La política lingüística ha sido, en ocasiones, objeto de confrontación en Euskadi. No somos pocos los que discrepamos de algunas –o de muchas– de las cosas que se han hecho. Pero ha habido un consenso muy amplio sobre los elementos básicos de la política lingüística, que se reflejó en la aprobación de la ley del euskera (1982) y en el debate Euskera 21.
Ese consenso ha permitido una considerable paz lingüística en Euskadi. Su valor es esencial, aunque, en ocasiones, esté basada en lo que, siendo benévolos, podemos calificar de medias verdades; o de medias mentiras. La paz lingüística es un elemento indispensable de la convivencia política y social, como han demostrado Suiza –en positivo– y Bélgica –en negativo–. Y tiene un valor especial, porque teniéndolo mucho más difícil que otras comunidades autónomas, logramos triunfar en lo que ellas han fracasado.
Pero la paz lingüística es un producto delicado. Lograrla exige mesura, flexibilidad, perspicacia y voluntad de integración; romperla solo requiere un poco de torpeza. El precio de la ruptura es enorme y sus efectos irreversibles: la paz lingüística es uno de los jarrones de porcelana china de nuestra convivencia política y social.
El Gobierno vasco está protagonizando intervenciones alarmantes porque afectan a los fundamentos de aquel consenso. El asunto que más atención ha recibido es la impugnación por el delegado del Gobierno de actas municipales por estar redactadas exclusivamente en euskera. Esta actuación ha sido tradicionalmente impulsada por Herri Batasuna –ahora, EH Bildu–; sorprendentemente, ahora también es respaldada por el Gobierno vasco –PNV–, que defiende su legalidad y su idoneidad. En mi opinión, se equivocan en lo primero –la legalidad– y cometen un grave error en lo segundo –la idoneidad–.

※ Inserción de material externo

(* ===== verification/DbLockTasks.v ===== *)
(** * Lock sets: threads with tasks

    What a thread does: it locks one record as often as it likes, it locks the sets of several records with a locker, it
    changes a link; one task after the other. *)

From stdpp Require Import base gmap list sorting fin_sets relations.
From Stdlib Require Import ZArith Lia Bool.
From S2P Require Import Prelude DbLock DbLockInv DbLockProg DbLockConc DbLockSteps DbLockMoves DbLocker DbLockSets DbLockGraph DbLockThreads DbLockMany DbLockHold DbLockFlux DbLockChange DbLockApart DbLockSplit DbLockLinks.
Open Scope Z_scope.

Section Tasks.
Context (calloc : gmap addr lockSet -> addr) (fuel : nat).

(** [dbScanLock] of [r], [n] times nested. *)
Fixpoint p_scan (me : tid) (r : recid) (n : nat) : prog unit :=
  match n with
  | O => Ret tt
  | S n =>
      do* _ <- p_dbScanLock me fuel r in
      Inside [r]
        (do* _ <- p_scan me r n in
         Inside [r] (p_dbScanUnlock me r))
  end.

(** A locker for the records [rs]. *)
Definition p_use (me : tid) (i : lockerid) (rs : list recid) : prog unit :=
  do* lk <- p_dbLockerPrepare me i (map Some rs) in
  do* lk <- p_dbScanLockMany me fuel lk in
  Inside rs
    (do* lk <- p_dbScanUnlockMany me lk in
     p_dbLockerFinalize me lk).

Inductive task :=
  | TScan (r : recid) (n : nat)
  | TUse (i : lockerid) (rs : list recid)
  | TPut (i : lockerid) (env : put_env) (plink : linkid) (newtype : link_type) (pdbaddr : option recid).

Definition p_task (me : tid) (k : task) : prog unit :=
  match k with
  | TScan r n => p_scan me r n
  | TUse i rs => p_use me i rs
  | TPut i env plink newtype pdbaddr => p_dbPutFieldLink calloc me fuel i env plink newtype pdbaddr
  end.

Fixpoint p_tasks (me : tid) (ks : list task) : prog unit :=
  match ks with
  | [] => Ret tt
  | k :: ks => do* _ <- p_task me k in p_tasks me ks
  end.
End Tasks.

Section Safe.
Context (K : Z) (lim : option Z) (t : tid) (calloc : gmap addr lockSet -> addr) (fuel : nat).
Hypothesis calloc_fresh : forall m, m !! calloc m = None.

Abbreviation safe_t := (safe K lim t).
Abbreviation none := (fun _ : addr => False).

(** ** One record *)

Lemma scan_safe r n : 1 < K -> forall o st, calm o -> (forall y, oref o y = 0) -> is_Some (lrs st !! r) ->
  (forall y, locks o y -> plock st r = Some y /\ exists m, olock o y = Some (m, None)) -> retries lim (recomputeCnt st) fuel ->
  safe_t (p_scan fuel t r n) o st (fun _ o' st' => (exists snap, o' = o_snap o snap) /\ stays (locks o) st st').
Proof.
  intros HK. induction n as [|n IH]; intros o st Hc Ho Hlr Hl Hn; cbn [p_scan]; [split; [exists (osnap o); by destruct o|done]|].
  eapply safe_bind; [apply scan_lock_safe; [done| |done| |done]|].
  { intros y. rewrite Ho. lia. }
  { intros y Hy. by apply Hl. }
  intros _ o' st1 (y & snap & -> & Hp & S1). set (o1 := o_snap (o_lock o y (bump (olock o y))) snap).
  assert (Hb : exists m, bump (olock o y) = Some (m, None)).
  { destruct (olock o y) as [[m w]|] eqn:E; [|by eexists]. destruct (Hl y) as (_ & m' & E'); [unfold locks; by rewrite E|].
    rewrite E in E'. injection E' as -> ->. by eexists. }
  destruct Hb as [m Hb]. assert (Ly : locks o1 y) by (unfold locks, o1; simpl; by rewrite decide_True, Hb).
  assert (Hl1 : forall z, locks o1 z -> z = y).
  { intros z Hz. destruct (decide (z = y)) as [|N]; [done|]. unfold locks, o1 in Hz. simpl in Hz. rewrite decide_False in Hz by done.
    destruct (Hl z Hz) as [Hz1 _]. pose proof (sy_lr _ _ _ S1 r z Hz1 Hz). congruence. }
  assert (Em : olock o1 y = Some (m, None)) by (unfold o1; simpl; by rewrite decide_True).
  assert (Hin : forall st2, plock st2 r = Some y -> holds o1 st2 [r]) by (intros st2 H q ->%list_elem_of_singleton; eauto).
  split; [by apply Hin|].
  eapply safe_bind; [apply (IH o1 st1)|]; try done.
  { by apply (sy_dom _ _ _ S1). }
  { intros z Hz. pose proof (Hl1 z Hz) as ->. eauto. }
  { apply (retries_mono _ (recomputeCnt st)); [apply (sy_cnt _ _ _ S1)|done]. }
  intros _ o' st2 ([snap2 ->] & S2). pose proof (sy_lr _ _ _ S2 r y Hp Ly) as Hp2. split; [by apply Hin|].
  eapply safe_mono; [apply (scan_unlock_safe K lim t r y m (o_snap o1 snap2) st2)|]; try done.
  { intros z. simpl. rewrite Ho. lia. }
  intros _ o' st3 (-> & S3).
  assert (Eo : o_lock (o_snap o1 snap2) y (unbump (olock (o_snap o1 snap2) y)) = o_snap o snap2).
  { unfold o1. change (o_snap (o_snap (o_lock o y (bump (olock o y))) snap) snap2) with (o_lock (o_snap o snap2) y (bump (olock o y))).
    rewrite o_lock_lock. apply o_lock_id. simpl. by rewrite decide_True, unbump_bump. }
  rewrite Eo in *. split; [by exists snap2|]. transitivity st1; [done|]. transitivity st2; [|done].
  eapply stays_mono; [exact S2|]. intros z Hz. apply locks_lock; [by rewrite Hb|done].
Qed.

(** ** Several records *)

Definition rest (snap : option (Z * list (recid * addr))) : own := lko 1%positive (fun _ => 0) [] snap.

Lemma rest_lko i snap : lko i (fun _ => 0) [] snap = rest snap.
Proof. by apply own_ext. Qed.

Lemma current_holds i rs lk snap st r : loaded_with i rs lk snap st -> Some r ∈ rs ->
  exists x, x ∈ locked lk /\ plock st r = Some x.
Proof.
  intros W Hr. rewrite <- (lw_recs _ _ _ _ _ W) in Hr. apply list_elem_of_fmap in Hr as (ref & Er & Hin).
  destruct (lw_current _ _ _ _ _ W ref r Hin) as (x & Ex & Hp); [done|]. exists x. split; [|done].
  apply (lw_sets _ _ _ _ _ W). eauto.
Qed.

Lemma refs_bound lk rs y : map plr (refs lk) ≡ₚ rs -> zlen rs + 2 < K -> 0 <= nref (refs lk) y /\ nref (refs lk) y + 2 < K.
Proof.
  intros P HK. pose proof (nref_nonneg (refs lk) y). pose proof (nref_le (refs lk) y).
  assert (zlen (refs lk) = zlen rs) by (rewrite <- (length_map plr (refs lk)); by rewrite P). lia.
Qed.

(** The end of both functions. *)
Lemma release_safe i lk e snap st : me_locker lk = i -> NoDup (locked lk) -> e = nref (refs lk) ->
  (forall y, 0 <= e y /\ e y + 2 < K) ->
  safe_t (do* lk <- p_dbScanUnlockMany t lk in p_dbLockerFinalize t lk) (holding i e lk snap [] [] []) st
    (fun _ o' st' => o' = rest snap /\ stays none st st').
Proof.
  intros Em Nd -> He. destruct (He 1%positive).
  eapply safe_bind; [apply (unlock_many_safe K lim t i lk (nref (refs lk)) snap st Em Nd)|].
  { intros x _. pose proof (He x). lia. }
  intros lk' o' st1 (-> & -> & S1).
  eapply safe_mono; [apply (finalize_safe K lim t i (with_locked lk []) snap st1); [done|lia]|].
  intros _ o' st2 (-> & S2). split; [apply rest_lko|by transitivity st1].
Qed.

(** A locker is prepared and holds its sets. *)
Lemma acquire_safe i rs snap st : zlen rs + 2 < K -> (exists r, Some r ∈ rs) ->
  (forall r, Some r ∈ rs -> is_Some (recs st !! r) /\ is_Some (lrs st !! r)) -> retries lim (recomputeCnt st) fuel ->
  forall (p : dbLocker -> prog unit) Q,
  (forall lk snap' st', loaded_with i rs lk snap' st' -> stays none st st' ->
    safe_t (p lk) (holding i (nref (refs lk)) lk snap' [] [] []) st' Q) ->
  safe_t (do* lk <- p_dbLockerPrepare t i rs in do* lk <- p_dbScanLockMany t fuel lk in p lk) (rest snap) st Q.
Proof.
  intros HK Hso Hin Hn p Q Hp. rewrite <- (rest_lko i).
  eapply safe_bind; [apply (prepare_safe K lim t i rs snap st); [lia|done|done]|].
  intros lk o' st1 (snap1 & R & P & -> & (c & [Hc1 Hc2] & Hb) & S1).
  eapply safe_bind; [apply (lock_many_safe K lim t i fuel lk snap1 st1 c); [done|by apply (retries_mono _ (recomputeCnt st))|done|done]|].
  intros lk2 o' st2 (snap2 & W & -> & S2). apply Hp; [|by transitivity st1].
  destruct W. split; try done. by rewrite lw_recs.
Qed.

Lemma use_safe i rs snap st : zlen rs + 2 < K -> rs ≠ [] ->
  (forall r, r ∈ rs -> is_Some (recs st !! r) /\ is_Some (lrs st !! r)) -> retries lim (recomputeCnt st) fuel ->
  safe_t (p_use fuel t i rs) (rest snap) st (fun _ o' st' => exists snap', o' = rest snap' /\ stays none st st').
Proof.
  intros HK Hne Hin Hn. unfold p_use. apply acquire_safe.
  - by rewrite length_map.
  - destruct rs as [|r rs]; [done|]. exists r. by left.
  - intros r (r' & [= ->] & Hr)%list_elem_of_fmap. auto.
  - done.
  - intros lk snap' st1 W S1. split.
    + intros r Hr. destruct (current_holds i _ lk snap' st1 r W) as (x & Hx & Hp); [apply list_elem_of_fmap; eauto|].
      exists x. split; [done|]. by apply locks_holding.
    + eapply safe_mono; [apply release_safe|]; try apply W; try done.
      { intros y. eapply refs_bound; [apply (lw_recs _ _ _ _ _ W)|]. by rewrite length_map. }
      intros _ o' st2 (-> & S2). exists snap'. split; [done|]. by transitivity st1.
Qed.

(** ** A link *)

Lemma put_safe i env plink newtype pdbaddr snap st : 4 < K ->
  (forall r, r = fst plink \/ pdbaddr = Some r -> is_Some (recs st !! r) /\ is_Some (lrs st !! r)) ->
  is_Some (link_of st plink) -> newtype ≠ DB_LINK -> retries lim (recomputeCnt st) fuel ->
  safe_t (p_dbPutFieldLink calloc t fuel i env plink newtype pdbaddr) (rest snap) st
    (fun _ o' st' => exists snap', o' = rest snap' /\ stays none st st').
Proof.
  intros HK Hin Hl Nt Hn. unfold p_dbPutFieldLink. apply acquire_safe; [done|exists (fst plink); by left| |done|].
  { intros r [[= ->]|[<-|[]%not_elem_of_nil]%elem_of_cons]%elem_of_cons; auto. }
  intros lk snap1 st1 W S1. set (e := nref (refs lk)).
  assert (He : forall y, 0 <= e y /\ e y + 2 < K) by (intros y; eapply refs_bound; [apply (lw_recs _ _ _ _ _ W)|done]).
  eapply safe_bind with (Q' := fun lk' o' st' => changes i e lk lk' snap1 [] o' st1 st').
  { destruct (can_set env).
    - apply change_link_safe; try done; try apply W.
      + intros r Hr. apply (current_holds i [Some (fst plink); pdbaddr] lk snap1 st1 r W).
        destruct Hr as [->| ->]; [by left|right; by left].
      + by apply (sy_ldom _ _ _ S1).
    - apply changes_stays; [apply W|reflexivity]. }
  intros lk2 o' st2 [Em2 Er2 Nd2 -> _ S2].
  eapply safe_mono; [apply release_safe; try done|].
  { rewrite Em2. apply W. }
  { by rewrite Er2. }
  intros _ o' st3 (-> & S3). exists snap1. split; [done|]. transitivity st1; [done|]. by transitivity st2.
Qed.

(** ** Tasks *)

(** The records of the task exist, and it is not too large. *)
Definition task_ok st (k : task) : Prop :=
  match k with
  | TScan r _ => is_Some (lrs st !! r)
  | TUse _ rs => rs ≠ [] /\ zlen rs + 2 < K /\ forall r, r ∈ rs -> is_Some (recs st !! r) /\ is_Some (lrs st !! r)
  | TPut _ _ plink newtype pdbaddr =>
      (forall r, r = fst plink \/ pdbaddr = Some r -> is_Some (recs st !! r) /\ is_Some (lrs st !! r)) /\
      is_Some (link_of st plink) /\ newtype ≠ DB_LINK
  end.

Lemma task_ok_stays k st st' : stays none st st' -> task_ok st k -> task_ok st' k.
Proof.
  intros S. pose proof (sy_dom _ _ _ S) as Hd. pose proof (sy_rdom _ _ _ S) as Hr. pose proof (sy_ldom _ _ _ S) as Hl.
  destruct k; simpl; rewrite ?Hl; [by intros H%Hd| |]; setoid_rewrite Hr; setoid_rewrite Hd; done.
Qed.

Lemma task_safe k snap st : 4 < K -> task_ok st k -> retries lim (recomputeCnt st) fuel ->
  safe_t (p_task calloc fuel t k) (rest snap) st (fun _ o' st' => exists snap', o' = rest snap' /\ stays none st st').
Proof.
  intros HK Hk Hn. destruct k as [r n|i rs|i env plink newtype pdbaddr]; cbn [p_task].
  - eapply safe_mono; [apply scan_safe; [lia|done|done|done| |done]|].
    { intros y Hy%locks_lko. by apply not_elem_of_nil in Hy. }
    intros _ o' st' ([snap' ->] & S). exists snap'. split; [done|]. by eapply stays_none.
  - destruct Hk as (H1 & H2 & H3). by apply use_safe.
  - destruct Hk as (H1 & H2 & H3). by apply put_safe.
Qed.

Lemma tasks_safe ks : forall snap st, 4 < K -> Forall (task_ok st) ks -> retries lim (recomputeCnt st) fuel ->
  safe_t (p_tasks calloc fuel t ks) (rest snap) st (fun _ o' _ => idle o').
Proof.
  induction ks as [|k ks IH]; intros snap st HK Hks Hn; [done|]. apply Forall_cons in Hks as [Hk Hks]. cbn [p_tasks].
  eapply safe_bind; [by apply task_safe|]. intros _ o' st' (snap' & -> & S). apply IH; [done| |].
  - eapply Forall_impl; [exact Hks|]. intros k'. by apply task_ok_stays.
  - apply (retries_mono _ (recomputeCnt st)); [apply (sy_cnt _ _ _ S)|done].
Qed.
End Safe.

Sostienen que se trata de una cuestión de validez de los textos redactados en una lengua oficial. Así sería si se tratase, simplemente, de la comunicación entre los ayuntamientos y la Delegación del Gobierno. Ningún poder público radicado en el País Vasco puede alegar desconocimiento de cualquiera de las lenguas oficiales.
Con esta posición, sin embargo, el Gobierno vasco esconde lo que de verdad importa en esta cuestión: la relación entre cada ayuntamiento y sus ciudadanos. Aunque algunos pretenden ignorarlo, en los sistemas con distintas lenguas oficiales el derecho de los ciudadanos al uso de la lengua oficial de su elección tiene una vertiente activa y otra pasiva. La primera le permite dirigirse a los poderes públicos en la lengua oficial de su elección; la segunda obliga a los poderes públicos a usar simultáneamente las distintas lenguas oficiales del territorio, salvo expresa indicación en contrario. Eso es lo que establece la ley del euskera (art. 8): las disposiciones normativas, las resoluciones oficiales y todo acto en el que intervengan los poderes públicos radicados en el territorio de la comunidad autónoma, así como las notificaciones y comunicaciones administrativas, deben redactarse en las dos lenguas oficiales, salvo que «los interesados privados» elijan expresamente el uso de una de ellas. Una obligacion que protege, por encima de todo, a la lengua socialmente más débil, el euskera.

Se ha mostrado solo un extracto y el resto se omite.